But was that any more improbable than several different moons appearing only one at a time? Fredle watched and wondered.

Although it was the more dangerous time for a mouse out in the wild, Fredle preferred traveling by night, with the stars so beautiful overhead and the shadows all around so mysterious. He was the most anxious and afraid traveling by night, but also the most awake.

He trudged on and on. He grew tired of the taste of ramps, and of the bitter green watercress leaves, too. He wondered if there were other wild plants a mouse might eat, but didn’t want to risk trying what others hadn’t assured him was safe. Others were not always right and they were not always wrong; they didn’t always know what was true and they didn’t always tell the truth.
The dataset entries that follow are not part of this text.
(** ** Rotations *)
Lemma load_peers_effect s r s' : load_peers s = (r, s') →
  same_tables s s' ∧ ∀ l p, r = Ok l → p ∈ l → ∃ row, trust_of s !! sp_peer_id p = Some row ∧
    tr_pubkey_b64 row = sp_pubkey_b64 p.
Proof.
  intros Hrun. unfold load_peers in Hrun. db_run; (split; [done|]); intros l p; [|done]. intros Hl Hp. apply collect_Forall2 in Hl. apply list_elem_of_lookup in Hp as [i Hi].
  eapply Forall2_lookup_r in Hl as ([q row] & Hrow & Hread); [|exact Hi]. cbn in Hread.
  assert ((q, row) ∈ map_to_list (trust_of s)) as Hin.
  { match goal with H : _ ≡ₚ _ |- _ => rewrite <- H end. by eapply list_elem_of_lookup_2. }
  apply elem_of_map_to_list in Hin. exists row.
  unfold read_row, mbind, result_bind in Hread. repeat (case_match; try done). injection Hread as <-. by cbn.
Qed.
Lemma audit_effect p s r s' : peer_rotation_audit p s = (r, s') →
  same_tables s s' ∧ ∀ l, r = Ok l → ∀ n row, audit_of s !! (p, n) = Some row →
    ∃ e, e ∈ l ∧ n = Z.of_N (ra_sequence e).
Proof.
  intros Hrun. unfold peer_rotation_audit in Hrun. db_run; (split; [done|]); intros l; [|done]. intros Hl n row Hn. apply collect_Forall2 in Hl.
  match goal with Hlaw : _ |- _ => apply Hlaw in Hn end.
  apply list_elem_of_lookup in Hn as [i Hi]. eapply Forall2_lookup_l in Hl as (e & He & Hread); [|exact Hi].
  exists e. split; [by eapply list_elem_of_lookup_2|]. unfold read_audit, mbind, result_bind in Hread.
  cbn [fst snd] in Hread.
  repeat (case_match; try done). injection Hread as <-. cbn.
  match goal with H : i64_to_u64 _ n = Ok _ |- _ => unfold i64_to_u64 in H; revert H end. case_match; [|done].
  intros [= <-]. to_prop. lia.
Qed.

(** What the checks of [rotate] establish, on the tables they read. *)
Definition rotation_allowed (r : TrustRotation) (s : S) : Prop :=
  verify_rotation r = Ok tt ∧
  (∃ row, trust_of s !! ro_peer_id r = Some row ∧ tr_pubkey_b64 row = b64 (ro_prev_pubkey r)) ∧
  ∀ n row, audit_of s !! (ro_peer_id r, n) = Some row → (n < Z.of_N (ro_sequence r))%Z.

Lemma foldr_max_ge (l : list N) x : x ∈ l → (x ≤ foldr N.max 0 l)%N.
Proof. induction l as [|y l IH]; cbn; intros Hx; [by apply elem_of_nil in Hx|]. apply elem_of_cons in Hx as [->|Hx]; [lia|]. apply IH in Hx. lia. Qed.

Lemma rotate_key_effect r s res s' : rotate_key r s = (res, s') →
  same_tables s s' ∧ (is_ok res = true → verify_rotation r = Ok tt ∧
    ∃ row, trust_of s !! ro_peer_id r = Some row ∧ tr_pubkey_b64 row = b64 (ro_prev_pubkey r)).
Proof.
  intros Hrun. unfold rotate_key, on_store in Hrun. db_steps;
    repeat match goal with H : load_peers _ = _ |- _ => apply load_peers_effect in H as [[? ?] ?] end;
    tables; (split; [done|]); try discriminate. intros _.
  match goal with H : ok_or _ (head (filter ?P ?l)) = Ok ?st |- _ =>
    assert (st ∈ filter P l) as Hst by (destruct (filter P l); [done|]; injection H as <-; by left) end.
  apply list_elem_of_filter in Hst as [Hpeer Hst]. rewrite <- Hpeer. split.
  - by match goal with H : verify_rotation r = Ok ?u |- _ => destruct u end.
  - match goal with H : ∀ l p, Ok _ = Ok l → p ∈ l → _ |- _ => destruct (H _ _ eq_refl Hst) as (row & Hrow & Hk) end.
    exists row. split; [done|]. rewrite Hk. by apply dec_stable.
Qed.
Lemma rotate_sequence_effect now r s res s' : rotate_sequence now r s = (res, s') →
  same_tables s s' ∧ ∀ e, res = Ok e →
    (∀ n row, audit_of s !! (ro_peer_id r, n) = Some row → (n < Z.of_N (ro_sequence r))%Z) ∧
    ra_peer_id e = ro_peer_id r ∧ ra_sequence e = ro_sequence r.
Proof.
  intros Hrun. unfold rotate_sequence, last_applied_sequence, on_store, now_ms in Hrun. db_steps;
    repeat match goal with H : peer_rotation_audit _ _ = _ |- _ => apply audit_effect in H as [[? ?] ?] end;
    tables; (split; [done|]); try discriminate.
  intros e [= <-]. cbn [ra_peer_id ra_sequence]. split; [|done]. intros n' row Hn.
  match goal with H : ∀ l, Ok _ = Ok l → _ |- _ => destruct (H _ eq_refl _ _ Hn) as (e & He & ->) end.
  apply (list_elem_of_fmap_2 ra_sequence), foldr_max_ge in He. to_prop. lia.
Qed.
Lemma rotate_checks_effect now r s res s' : rotate_checks now r s = (res, s') →
  same_tables s s' ∧ ∀ e, res = Ok e → rotation_allowed r s ∧
    ra_peer_id e = ro_peer_id r ∧ ra_sequence e = ro_sequence r.
Proof.
  unfold rotate_checks, mbind, st_bind. destruct (rotate_key r s) as [[u|e] s1] eqn:Hk; apply rotate_key_effect in Hk as [[Ht Ha] Hk].
  - intros [[Ht' Ha'] Hs]%rotate_sequence_effect. split; [split; congruence|]. intros e He.
    destruct (Hk eq_refl) as [? ?], (Hs e He) as (Hseq & ? & ?). rewrite Ha in Hseq. done.
  - intros [= <- <-]. split; [split|]; done.
Qed.
(* ===== verification/StoreSinkRows.v ===== *)
(** The SQLite durable tier: the row of an envelope decodes to it, and what the
    conditions of the sink's queries say of envelopes; the sink's reads and its append. *)
From stdpp Require Import base gmap strings list sorting numbers.
From Stdlib Require Import Lia.
From S2P Require Import Prelude.
From S2P Require Import Sorted.
From S2P Require Import WorkModel.
From S2P Require Import CoreTranscript.
From S2P Require Import BusEnvelope.
From S2P Require Import CoreHistory.
From S2P Require Import BusSink.
From S2P Require Import BusSystem.
From S2P Require Import BusHistory.
From S2P Require Import BusMatch.
From S2P Require Import StoreBase.
From S2P Require Import StoreTable.
From S2P Require Import StoreSink.
From S2P Require Import StoreTableThms.
From S2P Require Import StoreTablePages.

Section sink.
Context {JV : JsonValue} {TE : TextEnv} {HJ : HeadersJson} {HL : HeadersJsonLaws} {BC : BusCodec} {BL : BusCodecLaws}.

(** ** Rows and envelopes *)
Lemma kind_round k : kind_from_text (kind_to_text k) = Ok k. Proof. by destruct k. Qed.
Lemma delivery_round d : delivery_from_text (delivery_to_text d) = Ok d. Proof. by destruct d. Qed.
Lemma kind_to_text_inj k k' : kind_to_text k = kind_to_text k' → k = k'.
Proof. intros H. pose proof (kind_round k) as H1. rewrite H, kind_round in H1. congruence. Qed.

Lemma u64_i64 f n z : u64_to_i64 f n = Ok z → z = Z.of_N n ∧ (z ≤ i64_max)%Z.
Proof. unfold u64_to_i64. destruct (Z.leb_spec (Z.of_N n) i64_max); [|done]. intros [= <-]. done. Qed.
Lemma i64_u64 f n : i64_to_u64 f (Z.of_N n) = Ok n.
Proof. unfold i64_to_u64. destruct (Z.leb_spec 0 (Z.of_N n)); [|lia]. by rewrite N2Z.id. Qed.

(** The fields of the row an envelope is stored as. *)
Record encodes (e : Envelope) (r : BusRow) : Prop := {
  en_id : br_event_id r = uuid (event_id e);
  en_room : br_room_id r = uuid (channel e);
  en_epoch : br_epoch r = Z.of_N (epoch (seq e)) ∧ (br_epoch r ≤ i64_max)%Z;
  en_counter : br_counter r = Z.of_N (counter (seq e)) ∧ (br_counter r ≤ i64_max)%Z;
  en_kind : br_kind r = kind_to_text (kind e);
  en_delivery : br_delivery r = delivery_to_text (delivery e);
  en_client : br_client_id r = uuid (from e).2;
  en_time : br_occurred_at_ms r = Z.of_N (occurred_at_ms e);
  en_peer : br_addressed_peer r = uuid <$> ad_peer (addressing e);
  en_leading : br_leading_mention r = leading_mention (addressing e);
  en_decodes : from_model r = Ok e;
}.
Lemma to_active_encodes e r : to_active_model e = Ok r → encodes e r.
Proof.
  unfold to_active_model. destruct (u64_to_i64 _ (epoch _)) as [ep|] eqn:He; [|done]. cbn.
  destruct (u64_to_i64 _ (counter _)) as [ct|] eqn:Hc; [|done]. cbn.
  destruct (target_to_json _) as [tg|] eqn:Ht; [|done]. cbn.
  destruct (headers_to_json _) as [hd|] eqn:Hh; [|done]. cbn.
  destruct (u64_to_i64 _ (occurred_at_ms _)) as [oc|] eqn:Ho; [|done]. cbn. intros [= <-].
  apply u64_i64 in He as [-> He], Hc as [-> Hc], Ho as [-> Ho]. split; cbn; try done.
  unfold from_model. cbn. rewrite (law_target _ _ Ht), (law_headers _ _ Hh). cbn.
  rewrite kind_round. cbn. rewrite delivery_round. cbn. rewrite !i64_u64. cbn.
  by destruct e as [[] [] [[] []] ? ? ? [] ? ? ? ? ?].
Qed.

(** The envelope a row stands for. *)
Definition blank : Envelope := Envelope_new (MkId 0) (MkId 0) (MkId 0, MkId 0) KMessage Durable [].
Definition env_of (r : BusRow) : Envelope := match from_model r with Ok e => e | Err _ => blank end.
Definition bus_row_ok (r : BusRow) : Prop := ∃ e, to_active_model e = Ok r.
Lemma row_encodes r : bus_row_ok r → encodes (env_of r) r.
Proof.
  intros [e He%to_active_encodes]. unfold env_of. by rewrite (en_decodes _ _ He).
Qed.
Lemma env_of_encoded e r : to_active_model e = Ok r → env_of r = e.
Proof. intros He%to_active_encodes. unfold env_of. by rewrite (en_decodes _ _ He). Qed.
Lemma row_stored r : bus_row_ok r → to_active_model (env_of r) = Ok r.
Proof. intros [e He]. by rewrite (env_of_encoded e r He). Qed.
#[export] Instance bus_model : RowModel BusRow Envelope.
Proof.
  refine {|
    row_ok := bus_row_ok;
    event_of := env_of;
    ev_id := event_id;
    ev_client e := (from e).2;
    ev_headers := headers;
    ev_addressing := addressing;
  |}.
  - intros r Hr. apply en_id, row_encodes, Hr.
  - intros r Hr. apply en_client, row_encodes, Hr.
  - intros r Hr. apply en_peer, row_encodes, Hr.
  - intros r Hr. apply en_leading, row_encodes, Hr.
  - by intros a b [= _ _ Hid].
Defined.

(** ** Order *)
Lemma row_lt_env (a b : BusRow) : row_ok a → row_ok b → row_lt t_key a b → env_lt (env_of a) (env_of b).
Proof.
  intros Ha%row_encodes Hb%row_encodes [Hle Hne]. unfold env_lt. rewrite is_before_spec.
  destruct (en_epoch _ _ Ha) as [He _], (en_epoch _ _ Hb) as [He' _], (en_counter _ _ Ha) as [Hc _],
    (en_counter _ _ Hb) as [Hc' _]. pose proof (en_id _ _ Ha) as Hi. pose proof (en_id _ _ Hb) as Hi'.
  unfold row_le in Hle. cbn in Hle, Hne. rewrite He, Hc, Hi, He', Hc', Hi' in Hle, Hne. cbn.
  assert (epoch (seq (env_of a)) = epoch (seq (env_of b)) → counter (seq (env_of a)) = counter (seq (env_of b)) →
    uuid (event_id (env_of a)) = uuid (event_id (env_of b)) → False) as Hne' by congruence.
  unfold pair_le in Hle. cbn in Hle. destruct Hle as [[Hpn Hp]|[[= Hep Hct] Hid]]; [|lia].
  unfold pair_le in Hp. cbn in Hp. destruct Hp as [[Hn Hp]|[Hep Hp]]; [lia|].
  assert (counter (seq (env_of a)) ≠ counter (seq (env_of b))) by (intros Hcc; apply Hpn; by rewrite Hep, Hcc). lia.
Qed.
(* ===== verification/StoreOpen.v ===== *)
(** Opening a store: what a derivation pass and the migration check establish, and
    what they keep of a database they fail on; what the migrations keep. *)
From stdpp Require Import base gmap strings list sorting numbers.
From Stdlib Require Import Lia.
From S2P Require Import Prelude.
From S2P Require Import Sorted.
From S2P Require Import WorkModel.
From S2P Require Import CoreTranscript.
From S2P Require Import CoreHistory.
From S2P Require BusEnvelope.
From S2P Require Import StoreBase.
From S2P Require Import StoreTable.
From S2P Require Import StoreTableThms.
From S2P Require Import StoreTablePages.
From S2P Require Import StoreSink.
From S2P Require Import StoreSinkRows.
From S2P Require Import StoreEvents.
From S2P Require Import StoreEventRows.
From S2P Require Import StoreDerive.
From S2P Require Import StoreDeriveThms.

Section open.
Context {JV : JsonValue} {TE : TextEnv} {HJ : HeadersJson} {HL : HeadersJsonLaws}.
Context {BC : BusCodec} {BL : BusCodecLaws} {EC : EventCodec} {EL : EventCodecLaws}.

(** ** The two tables *)
#[export] Instance bus_derived : DerivedModel BusRow BusEnvelope.Envelope.
Proof.
  assert (∀ r, bus_row_ok r → br_derived_version r = DERIVED_VERSION ∧
    headers_from_json (br_headers r) = Ok (BusEnvelope.headers (env_of r)) ∧
    table_addressing (R:=BusRow) (br_target r) (br_payload r) = Ok (addressing (env_of r))) as Hdec.
  { intros r [e He]. rewrite (env_of_encoded e r He). revert He. unfold to_active_model.
    destruct (StoreSink.u64_to_i64 _ (BusEnvelope.epoch _)) as [ep|]; [|done]. cbn. destruct (StoreSink.u64_to_i64 _ (BusEnvelope.counter _)) as [ct|]; [|done]. cbn.
    destruct (target_to_json _) as [tg|] eqn:Ht; [|done]. cbn.
    destruct (headers_to_json _) as [hd|] eqn:Hh; [|done]. cbn.
    destruct (StoreSink.u64_to_i64 _ (BusEnvelope.occurred_at_ms _)) as [oc|]; [|done]. cbn. intros [= <-]. cbn.
    by rewrite (law_target _ _ Ht), (law_headers _ _ Hh). }
  refine {| dm_version r Hr := proj1 (Hdec r Hr); dm_headers r Hr := proj1 (proj2 (Hdec r Hr));
            dm_addressing r Hr := proj2 (proj2 (Hdec r Hr)) |}; done || by intros [].
Qed.
#[export] Instance event_derived : DerivedModel EventRow TranscriptEvent.
Proof.
  assert (∀ r, event_row_ok r → er_derived_version r = DERIVED_VERSION ∧
    headers_from_json (er_headers r) = Ok (te_headers (event_of_row r)) ∧
    table_addressing (R:=EventRow) (er_target r) (er_body r) = Ok (of_event (event_of_row r))) as Hdec.
  { intros r (e & Hf & He). rewrite (event_of_encoded e r Hf He). revert He. unfold event_to_active_model.
    destruct (mention_to_json _) as [tg|] eqn:Ht; [|done]. cbn.
    destruct (headers_to_json _) as [hd|] eqn:Hh; [|done]. cbn.
    destruct (optional _ (te_body e)) as [body|] eqn:Hb; [|done]. cbn.
    destruct (optional _ (te_attachment e)) as [att|]; [|done]. cbn.
    destruct (optional _ (te_receipt e)) as [rc|]; [|done]. cbn -[as_wire_str]. intros Heq. injection Heq as <-.
    cbn -[as_wire_str]. rewrite (law_mention _ _ Ht), (law_headers _ _ Hh). cbn. split_and!; [done..|].
    unfold of_event.
    destruct (te_body e) as [b|]; cbn in Hb; [|by injection Hb as <-].
    destruct (body_to_json b) as [j|] eqn:Hj; [|done]. cbn in Hb. injection Hb as <-. cbn. by rewrite (law_body _ _ Hj). }
  refine {| dm_version r Hr := proj1 (Hdec r Hr); dm_headers r Hr := proj1 (proj2 (Hdec r Hr));
            dm_addressing r Hr := proj2 (proj2 (Hdec r Hr)) |}; done || by intros [].
Qed.

Context {S : Type} {DBE : TableDb EventRow S} {DBB : TableDb BusRow S}.
Context {DLE : TableDbLaws (R:=EventRow) S} {DLB : TableDbLaws (R:=BusRow) S}.
Context {EB : TwoTables EventRow BusRow S} {BE : TwoTables BusRow EventRow S}.
Implicit Types s : S.
#[local] Abbreviation events_in s := (db_tables (R:=EventRow) s).
#[local] Abbreviation bus s := (db_tables (R:=BusRow) s).

(** ** The pass *)
Lemma derive_pending_spec fuel s :
  tables_written (events_in s) → tables_written (bus s) → (owed (events_in s) + owed (bus s) < fuel)%nat →
  let r := derive_pending fuel s in
  derives (events_in s) (events_in r.2) ∧ derives (bus s) (bus r.2) ∧
  match r.1 with
  | Ok b => b = true ∧ owed (events_in r.2) = 0%nat ∧ owed (bus r.2) = 0%nat
  | Err e => ∃ d, e = Database d
  end.
Proof.
  revert s. induction fuel as [|fuel IH]; intros s Hte Htb Hf; [lia|]. cbn [derive_pending].
  destruct (derive_batch_spec (R:=EventRow) s Hte) as [Hd1 Hr1].
  pose proof (derive_batch_keeps (R:=EventRow) (λ s, bus s) s other_all other_transaction) as Ho1.
  destruct (derive_batch (R:=EventRow) s) as [[n1|e] s1] eqn:E1; cbn [fst snd] in Hd1, Hr1, Ho1.
  2:{ rewrite (st_bind_err _ _ _ _ _ E1). cbn zeta. cbn [fst snd]. rewrite Ho1. by split_and!; [|apply derives_refl|]. }
  rewrite (st_bind_ok _ _ _ _ _ E1). assert (tables_written (bus s1)) as Htb1 by (by rewrite Ho1).
  destruct (derive_batch_spec (R:=BusRow) s1 Htb1) as [Hd2 Hr2].
  pose proof (derive_batch_keeps (R:=BusRow) (λ s, events_in s) s1 other_all other_transaction) as Ho2.
  destruct (derive_batch (R:=BusRow) s1) as [[n2|e] s2] eqn:E2; cbn [fst snd] in Hd2, Hr2, Ho2; rewrite Ho1 in Hd2; try rewrite Ho1 in Hr2.
  2:{ rewrite (st_bind_err _ _ _ _ _ E2). cbn zeta. cbn [fst snd]. by rewrite Ho2. }
  rewrite (st_bind_ok _ _ _ _ _ E2). destruct ((n1 =? 0)%nat && (n2 =? 0)%nat) eqn:Hz.
  - apply andb_true_iff in Hz as [Hz1 Hz2]. rewrite Hz1 in Hr1. rewrite Hz2 in Hr2. cbn. by rewrite Ho2.
  - assert (derives (events_in s) (events_in s2)) as Hd1' by (by rewrite Ho2).
    destruct (IH s2) as (He & Hb & Hr); [apply Hd1'|apply Hd2| |].
    + rewrite Ho2. pose proof (dv_owed _ _ Hd1). pose proof (dv_owed _ _ Hd2).
      destruct (n1 =? 0)%nat, (n2 =? 0)%nat; cbn in Hz; try done; lia.
    + split_and!; [by eapply derives_trans|by eapply derives_trans|exact Hr].
Qed.

(** ** Versions *)
Context {MD : MigrationDb S} {ML : MigrationLaws S}.
Definition ahead_of s (vs : list rstring) : Prop := vs ≠ [] ∧ ∀ v, v ∈ vs ↔ v ∈ db_versions s ∧ v ∉ migrations.
(** [m] leaves the tables and the versions as they are. *)
Definition reads_versions {A} (m : ST S StoreError A) s : Prop :=
  events_in (m s).2 = events_in s ∧ bus (m s).2 = bus s ∧ db_versions (m s).2 = db_versions s.

(** [s'] holds the rows of [s]. *)
Definition same_rows s s' : Prop := events_in s' = events_in s ∧ bus s' = bus s.
Lemma same_rows_trans s1 s2 s3 : same_rows s1 s2 → same_rows s2 s3 → same_rows s1 s3.
Proof. intros [] []. split; congruence. Qed.
Ltac reads := first [apply law_read_tables | apply law_read_versions]; set_solver.

(** ** The migrations of the binary *)
Lemma ups_keep v : forallb Schema.keeps_events (ups v) = true.
Proof.
  unfold ups. destruct (List.find _ _) as [[n l]|] eqn:Hf; [|done]. apply List.find_some in Hf as [Hin _].
  assert (forallb (λ m, forallb Schema.keeps_events m.2) Schema.all = true) as Hall by (vm_compute; reflexivity).
  by apply (proj1 (List.forallb_forall _ _) Hall (n, l)).
Qed.
Lemma ddl_rows l s : forallb Schema.keeps_events l = true →
  same_rows s (st_iter db_ddl l s).2 ∧ db_versions (st_iter db_ddl l s).2 = db_versions s.
Proof.
  revert s. induction l as [|d l IH]; intros s; [done|]. cbn. intros [Hd Hl]%andb_true_iff. unfold mbind, st_bind.
  pose proof (law_ddl_tables s d Hd) as Ht. pose proof (law_ddl_versions s d) as Hv.
  destruct (db_ddl d s) as [[[]|e] s1]; cbn in Ht, Hv; [|done]. destruct (IH s1 Hl) as [Ht' Hv'].
  split; [by eapply same_rows_trans|congruence].
Qed.
(** One migration and its row. *)
Definition step_up (version : rstring) : ST S DbErr unit := _ ← st_iter db_ddl (ups version); record_version version.
Lemma step_up_spec v s : same_rows s (step_up v s).2 ∧
  ((step_up v s).1 = Ok tt → ∀ w, w ∈ db_versions (step_up v s).2 ↔ w ∈ db_versions s ∨ w = v).
Proof.
  unfold step_up, mbind, st_bind. destruct (ddl_rows (ups v) s (ups_keep v)) as [Ht Hv].
  destruct (st_iter db_ddl (ups v) s) as [[[]|e] s1]; cbn [fst snd] in *; [|done].
  split; [by eapply same_rows_trans, law_record_tables|]. intros Hok w. rewrite (law_record_ok s1 v Hok), Hv. done.
Qed.
Lemma steps_up_spec l s : same_rows s (st_iter step_up l s).2 ∧
  ((st_iter step_up l s).1 = Ok tt → ∀ w, w ∈ db_versions (st_iter step_up l s).2 ↔ w ∈ db_versions s ∨ w ∈ l).
Proof.
  revert s. induction l as [|v l IH]; intros s; [split; [done|]; intros _ w; set_solver|]. cbn. unfold mbind, st_bind.
  destruct (step_up_spec v s) as [Ht Hv]. destruct (step_up v s) as [[[]|e] s1]; cbn [fst snd] in *; [|done].
  destruct (IH s1) as [Ht' Hv']. split; [by eapply same_rows_trans|]. intros Hok w.
  rewrite (Hv' Hok), (Hv eq_refl), elem_of_cons. tauto.
Qed.
Lemma migrator_up_spec s : same_rows s (migrator_up s).2 ∧
  ((migrator_up s).1 = Ok tt → ∀ v, v ∈ db_versions (migrator_up s).2 ↔ v ∈ db_versions s ∨ v ∈ migrations).
Proof.
  unfold migrator_up, mbind, st_bind. assert (same_rows s (install s).2) as Ht by reads.
  assert (db_versions (install s).2 = db_versions s) as Hv by reads.
  destruct (install s) as [[[]|e] s1]; cbn [fst snd] in *; [|done].
  assert (same_rows s1 (pending_migrations s1).2) as Ht1 by reads.
  assert (db_versions (pending_migrations s1).2 = db_versions s1) as Hv1 by reads.
  pose proof (law_pending_ok s1) as Hp. destruct (pending_migrations s1) as [[l|e] s2]; cbn [fst snd] in *; [|split; [by eapply same_rows_trans|done]].
  specialize (Hp l eq_refl). destruct (steps_up_spec l s2) as [Ht2 Hv2]. unfold step_up, mbind, st_bind in Ht2, Hv2.
  split; [eapply same_rows_trans; [exact Ht|by eapply same_rows_trans]|]. intros Hok v. rewrite (Hv2 Hok), Hv1, Hv, Hp, list_elem_of_filter, Hv.
  destruct (decide (v ∈ db_versions s)); tauto.
Qed.
Lemma migrate_up_spec s : same_rows s (migrate_up s).2 ∧
  match (migrate_up s).1 with
  | Ok _ => ∀ v, v ∈ db_versions (migrate_up s).2 ↔ v ∈ db_versions s ∨ v ∈ migrations
  | Err _ => db_versions (migrate_up s).2 = db_versions s
  end.
Proof.
  unfold migrate_up. assert (same_rows s (db_begin s).2) as Ht by reads. assert (db_versions (db_begin s).2 = db_versions s) as Hv by reads.
  destruct (db_begin s) as [[[]|e] s1]; cbn [fst snd] in *; [|done]. unfold mbind, st_bind.
  destruct (migrator_up_spec s1) as [Ht1 Hv1]. destruct (migrator_up s1) as [[[]|e] s2]; cbn [fst snd] in *.
  - assert (same_rows s2 (db_commit s2).2) as Ht2 by reads. assert (db_versions (db_commit s2).2 = db_versions s2) as Hv2 by reads.
    destruct (db_commit s2) as [[[]|e] s3]; cbn [fst snd] in *.
    + split; [eapply same_rows_trans; [exact Ht|by eapply same_rows_trans]|]. intros v. by rewrite Hv2, (Hv1 eq_refl), Hv.
    + destruct (law_rollback s1 s3) as [Hr Hrt]. split; [by eapply same_rows_trans|congruence].
  - destruct (law_rollback s1 s2) as [Hr Hrt]. split; [by eapply same_rows_trans|congruence].
Qed.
But Fredle had come to prefer first listening to what others had to say and then deciding for himself. He would, he thought, be an easier mouse to get along with when he got back home.

One afternoon, he knew. He breathed in, and knew. He had been scrambling along the side of the stream, listening to the contented watery gurgling beside him, the sharp cries of crows, and then, unexpectedly, unquestioningly, he knew.

Home was off
this
way. He could hear nothing familiar, could see nothing familiar, but he knew. He turned in
this
direction, entering a field. These tall stalks were not grass. They were higher and narrower and not as green as grass. He didn’t know what they were, but they were the way home.

It was a good thing he was sure of his direction, because with the dense stalks waving over his head as well as slowing his progress, he had no way to see what lay ahead. The day wore on and Fredle was both thirsty and hungry, but he did not stop. There was, after all, nothing to drink and nothing to eat there in that field.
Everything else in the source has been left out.